▸ WHAT YOU ARE ASKED TO DO: Show, from the entries below, every line in which "integer" appears.

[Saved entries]
_ _ _ _

(** * Videomaker: the loop-and-mux pipeline of [server.js] and [VideoLooper.js]

    A shallow embedding of the JavaScript sources, then what is proved of
    them.

    Definitions:
    - [JS]: the pieces of the JavaScript runtime the code calls ([trim],
      [parseFloat], [parseInt], [toFixed], string [replace], comparisons);
    - [Effects]: files, child processes, the clock and the console, as a
      state-and-exception monad over a world that records what was done;
    - [Server]: [executeCommand], [getVideoDuration],
      [createLoopedVideoWithAudio] and the [/process-video] handler of
      [server.js];
    - [VideoLooper]: [executeCommand] and [createLoopedVideoWithAudio] of
      the stand-alone script [VideoLooper.js];
    - [Sample]: concrete environments the definitions are run on;
    - [Observe]: what is read off a run: the children started, the files
      written, the options of an encoder call, the lines of a manifest;
    - [Page]: the script of [index.html];
    - [Outcomes]: the answers of the handler and what a request is observed
      through;
    - [Cases]: more environments;
    - [Cpp]: [create_looped_video_with_audio] of the C++ port.

    A JavaScript number is [NaN], an infinity or a finite binary64 value,
    held as the rational it is: whatever makes a number ([parseFloat],
    [parseInt], the product) rounds to binary64, to the nearest value with
    ties to the even significand, overflow to an infinity and gradual
    underflow.  The two zeros are not told apart (the code never divides).
    A string is a sequence of characters, one for each code unit, with code
    units below 256.  Everything the program cannot
    decide (what a child process does, which file operation fails, what the
    clock reads, how the host resolves paths) is a field of the environment
    [Effects.Env], and the theorems hold for every environment. *)

From Stdlib Require Import ZArith QArith Qround Qpower Lqa String Ascii List Bool Lia.
From stdpp Require Import base gmap strings list fin_maps pretty.

Open Scope string_scope.
Open Scope Z_scope.
Open Scope list_scope.

(* ===================================================================== *)
(** ** The JavaScript runtime                                             *)
(* ===================================================================== *)

Module JS.

(** *** Numbers *)

Inductive number :=
| NaN
| Infinity
| NegInfinity
| Num (q : Q).

(** The Number of an integer literal of the code (0, 1, 1000), or of an
    integer that binary64 holds exactly. *)
Definition ofZ (z : Z) : number := Num (inject_Z z).

(** [q / 2^e] as a numerator and a denominator. *)
Definition scaled (e : Z) (n d : Z) : Z * Z :=
  if 0 <=? e then (n, d * 2 ^ e) else (n * 2 ^ (- e), d).

(** The integer part of [log2 (n / d)], for [n] and [d] positive. *)
Definition floor_log2 (n d : Z) : Z :=
  let k := Z.log2 n - Z.log2 d in
  let '(n', d') := scaled k n d in
  if d' <=? n' then k else k - 1.

(** The integer nearest to [n / d], the even one on a tie. *)
Definition round_half_even (n d : Z) : Z :=
  let m := n / d in
  match 2 * (n mod d) ?= d with
  | Lt => m
  | Gt => m + 1
  | Eq => if Z.even m then m else m + 1
  end.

_ _ _ _

▸ EXERCISE ANSWER:
(** The Number of an integer literal of the code (0, 1, 1000), or of an
    integer that binary64 holds exactly. *)
(** The integer part of [log2 (n / d)], for [n] and [d] positive. *)
(** The integer nearest to [n / d], the even one on a tie. *)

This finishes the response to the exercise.